> _EXERCISE DESCRIPTION_: All of the data below is to be copied again without changes.

[Dataset entries]
==============================

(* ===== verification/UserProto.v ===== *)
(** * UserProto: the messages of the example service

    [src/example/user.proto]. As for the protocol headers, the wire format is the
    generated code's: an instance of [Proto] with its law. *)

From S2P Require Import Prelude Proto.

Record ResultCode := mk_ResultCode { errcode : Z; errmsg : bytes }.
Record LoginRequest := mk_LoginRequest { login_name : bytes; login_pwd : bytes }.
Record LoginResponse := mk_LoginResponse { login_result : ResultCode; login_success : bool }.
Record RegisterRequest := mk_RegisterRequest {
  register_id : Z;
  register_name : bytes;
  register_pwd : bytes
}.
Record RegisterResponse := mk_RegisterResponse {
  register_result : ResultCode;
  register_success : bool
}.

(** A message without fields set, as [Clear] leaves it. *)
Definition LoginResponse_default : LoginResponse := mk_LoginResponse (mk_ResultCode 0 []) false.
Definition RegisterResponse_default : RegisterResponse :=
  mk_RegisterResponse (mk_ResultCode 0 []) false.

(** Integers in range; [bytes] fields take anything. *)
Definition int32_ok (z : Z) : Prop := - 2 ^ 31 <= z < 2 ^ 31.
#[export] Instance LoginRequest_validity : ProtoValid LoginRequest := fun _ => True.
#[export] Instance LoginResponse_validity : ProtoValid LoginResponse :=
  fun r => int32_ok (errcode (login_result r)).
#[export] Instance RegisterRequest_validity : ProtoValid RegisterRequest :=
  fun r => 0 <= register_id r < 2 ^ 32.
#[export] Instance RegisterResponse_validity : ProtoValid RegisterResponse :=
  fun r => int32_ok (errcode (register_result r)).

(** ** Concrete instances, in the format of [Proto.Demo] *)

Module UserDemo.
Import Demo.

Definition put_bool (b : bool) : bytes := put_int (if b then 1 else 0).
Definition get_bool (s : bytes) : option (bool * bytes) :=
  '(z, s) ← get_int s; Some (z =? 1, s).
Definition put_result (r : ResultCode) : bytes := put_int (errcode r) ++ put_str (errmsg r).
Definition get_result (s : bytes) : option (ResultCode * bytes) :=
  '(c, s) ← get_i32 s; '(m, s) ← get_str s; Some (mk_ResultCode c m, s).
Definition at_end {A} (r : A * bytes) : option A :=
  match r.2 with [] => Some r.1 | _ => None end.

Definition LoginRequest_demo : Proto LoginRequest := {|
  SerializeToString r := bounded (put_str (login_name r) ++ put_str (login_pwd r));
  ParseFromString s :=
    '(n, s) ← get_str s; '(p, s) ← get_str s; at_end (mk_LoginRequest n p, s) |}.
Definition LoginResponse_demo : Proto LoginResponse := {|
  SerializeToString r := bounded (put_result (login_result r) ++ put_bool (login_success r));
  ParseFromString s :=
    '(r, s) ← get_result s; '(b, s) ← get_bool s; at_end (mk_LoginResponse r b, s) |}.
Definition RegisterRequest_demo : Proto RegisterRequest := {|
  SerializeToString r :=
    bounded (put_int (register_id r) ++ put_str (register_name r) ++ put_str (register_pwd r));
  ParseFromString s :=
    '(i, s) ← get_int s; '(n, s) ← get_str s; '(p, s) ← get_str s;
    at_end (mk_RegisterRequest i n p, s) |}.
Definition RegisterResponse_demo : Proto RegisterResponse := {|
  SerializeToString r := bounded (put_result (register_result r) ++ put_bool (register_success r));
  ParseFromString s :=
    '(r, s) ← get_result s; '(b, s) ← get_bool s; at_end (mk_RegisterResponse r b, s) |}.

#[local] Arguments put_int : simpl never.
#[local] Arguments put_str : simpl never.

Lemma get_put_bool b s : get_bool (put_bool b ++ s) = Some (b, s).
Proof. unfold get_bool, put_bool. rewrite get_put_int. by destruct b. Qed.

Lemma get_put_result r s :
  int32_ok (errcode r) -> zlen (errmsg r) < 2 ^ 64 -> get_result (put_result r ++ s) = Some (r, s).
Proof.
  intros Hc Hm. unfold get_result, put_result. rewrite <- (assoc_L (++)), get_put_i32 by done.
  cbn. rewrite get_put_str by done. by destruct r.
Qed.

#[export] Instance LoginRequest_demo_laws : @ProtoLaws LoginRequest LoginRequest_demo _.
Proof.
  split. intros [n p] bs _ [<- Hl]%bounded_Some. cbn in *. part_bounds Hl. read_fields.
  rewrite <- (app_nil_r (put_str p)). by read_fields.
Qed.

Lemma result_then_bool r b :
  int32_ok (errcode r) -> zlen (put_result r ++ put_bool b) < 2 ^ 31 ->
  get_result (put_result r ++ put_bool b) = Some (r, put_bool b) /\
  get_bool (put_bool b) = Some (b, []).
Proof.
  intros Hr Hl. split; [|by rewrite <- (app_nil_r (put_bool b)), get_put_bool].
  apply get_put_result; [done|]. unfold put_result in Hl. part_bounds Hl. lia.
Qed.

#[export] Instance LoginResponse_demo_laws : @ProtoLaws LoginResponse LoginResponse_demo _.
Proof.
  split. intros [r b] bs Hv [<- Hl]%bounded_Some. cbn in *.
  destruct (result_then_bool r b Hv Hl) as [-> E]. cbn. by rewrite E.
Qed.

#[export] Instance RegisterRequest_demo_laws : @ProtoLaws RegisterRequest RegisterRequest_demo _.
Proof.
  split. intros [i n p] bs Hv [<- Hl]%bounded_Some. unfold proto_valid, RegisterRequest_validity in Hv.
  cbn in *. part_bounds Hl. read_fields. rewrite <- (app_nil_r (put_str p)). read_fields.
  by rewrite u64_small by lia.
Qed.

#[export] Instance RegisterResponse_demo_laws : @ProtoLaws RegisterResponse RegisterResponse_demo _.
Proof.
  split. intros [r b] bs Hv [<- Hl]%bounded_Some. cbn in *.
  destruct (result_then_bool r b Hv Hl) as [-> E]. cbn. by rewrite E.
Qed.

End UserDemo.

==============================

> _REPLY TO THE EXERCISE_:
(* ===== verification/UserProto.v ===== *)
(** * UserProto: the messages of the example service

    [src/example/user.proto]. As for the protocol headers, the wire format is the
    generated code's: an instance of [Proto] with its law. *)

From S2P Require Import Prelude Proto.

Record ResultCode := mk_ResultCode { errcode : Z; errmsg : bytes }.
Record LoginRequest := mk_LoginRequest { login_name : bytes; login_pwd : bytes }.
Record LoginResponse := mk_LoginResponse { login_result : ResultCode; login_success : bool }.
Record RegisterRequest := mk_RegisterRequest {
  register_id : Z;
  register_name : bytes;
  register_pwd : bytes
}.
Record RegisterResponse := mk_RegisterResponse {
  register_result : ResultCode;
  register_success : bool
}.

(** A message without fields set, as [Clear] leaves it. *)
Definition LoginResponse_default : LoginResponse := mk_LoginResponse (mk_ResultCode 0 []) false.
Definition RegisterResponse_default : RegisterResponse :=
  mk_RegisterResponse (mk_ResultCode 0 []) false.

(** Integers in range; [bytes] fields take anything. *)
Definition int32_ok (z : Z) : Prop := - 2 ^ 31 <= z < 2 ^ 31.
#[export] Instance LoginRequest_validity : ProtoValid LoginRequest := fun _ => True.
#[export] Instance LoginResponse_validity : ProtoValid LoginResponse :=
  fun r => int32_ok (errcode (login_result r)).
#[export] Instance RegisterRequest_validity : ProtoValid RegisterRequest :=
  fun r => 0 <= register_id r < 2 ^ 32.
#[export] Instance RegisterResponse_validity : ProtoValid RegisterResponse :=
  fun r => int32_ok (errcode (register_result r)).

(** ** Concrete instances, in the format of [Proto.Demo] *)

Module UserDemo.
Import Demo.

Definition put_bool (b : bool) : bytes := put_int (if b then 1 else 0).
Definition get_bool (s : bytes) : option (bool * bytes) :=
  '(z, s) ← get_int s; Some (z =? 1, s).
Definition put_result (r : ResultCode) : bytes := put_int (errcode r) ++ put_str (errmsg r).
Definition get_result (s : bytes) : option (ResultCode * bytes) :=
  '(c, s) ← get_i32 s; '(m, s) ← get_str s; Some (mk_ResultCode c m, s).
Definition at_end {A} (r : A * bytes) : option A :=
  match r.2 with [] => Some r.1 | _ => None end.

Definition LoginRequest_demo : Proto LoginRequest := {|
  SerializeToString r := bounded (put_str (login_name r) ++ put_str (login_pwd r));
  ParseFromString s :=
    '(n, s) ← get_str s; '(p, s) ← get_str s; at_end (mk_LoginRequest n p, s) |}.
Definition LoginResponse_demo : Proto LoginResponse := {|
  SerializeToString r := bounded (put_result (login_result r) ++ put_bool (login_success r));
  ParseFromString s :=
    '(r, s) ← get_result s; '(b, s) ← get_bool s; at_end (mk_LoginResponse r b, s) |}.
Definition RegisterRequest_demo : Proto RegisterRequest := {|
  SerializeToString r :=
    bounded (put_int (register_id r) ++ put_str (register_name r) ++ put_str (register_pwd r));
  ParseFromString s :=
    '(i, s) ← get_int s; '(n, s) ← get_str s; '(p, s) ← get_str s;
    at_end (mk_RegisterRequest i n p, s) |}.
Definition RegisterResponse_demo : Proto RegisterResponse := {|
  SerializeToString r := bounded (put_result (register_result r) ++ put_bool (register_success r));
  ParseFromString s :=
    '(r, s) ← get_result s; '(b, s) ← get_bool s; at_end (mk_RegisterResponse r b, s) |}.

#[local] Arguments put_int : simpl never.
#[local] Arguments put_str : simpl never.

Lemma get_put_bool b s : get_bool (put_bool b ++ s) = Some (b, s).
Proof. unfold get_bool, put_bool. rewrite get_put_int. by destruct b. Qed.

Lemma get_put_result r s :
  int32_ok (errcode r) -> zlen (errmsg r) < 2 ^ 64 -> get_result (put_result r ++ s) = Some (r, s).
Proof.
  intros Hc Hm. unfold get_result, put_result. rewrite <- (assoc_L (++)), get_put_i32 by done.
  cbn. rewrite get_put_str by done. by destruct r.
Qed.

#[export] Instance LoginRequest_demo_laws : @ProtoLaws LoginRequest LoginRequest_demo _.
Proof.
  split. intros [n p] bs _ [<- Hl]%bounded_Some. cbn in *. part_bounds Hl. read_fields.
  rewrite <- (app_nil_r (put_str p)). by read_fields.
Qed.

Lemma result_then_bool r b :
  int32_ok (errcode r) -> zlen (put_result r ++ put_bool b) < 2 ^ 31 ->
  get_result (put_result r ++ put_bool b) = Some (r, put_bool b) /\
  get_bool (put_bool b) = Some (b, []).
Proof.
  intros Hr Hl. split; [|by rewrite <- (app_nil_r (put_bool b)), get_put_bool].
  apply get_put_result; [done|]. unfold put_result in Hl. part_bounds Hl. lia.
Qed.

#[export] Instance LoginResponse_demo_laws : @ProtoLaws LoginResponse LoginResponse_demo _.
Proof.
  split. intros [r b] bs Hv [<- Hl]%bounded_Some. cbn in *.
  destruct (result_then_bool r b Hv Hl) as [-> E]. cbn. by rewrite E.
Qed.

#[export] Instance RegisterRequest_demo_laws : @ProtoLaws RegisterRequest RegisterRequest_demo _.
Proof.
  split. intros [i n p] bs Hv [<- Hl]%bounded_Some. unfold proto_valid, RegisterRequest_validity in Hv.
  cbn in *. part_bounds Hl. read_fields. rewrite <- (app_nil_r (put_str p)). read_fields.
  by rewrite u64_small by lia.
Qed.

#[export] Instance RegisterResponse_demo_laws : @ProtoLaws RegisterResponse RegisterResponse_demo _.
Proof.
  split. intros [r b] bs Hv [<- Hl]%bounded_Some. cbn in *.
  destruct (result_then_bool r b Hv Hl) as [-> E]. cbn. by rewrite E.
Qed.

End UserDemo.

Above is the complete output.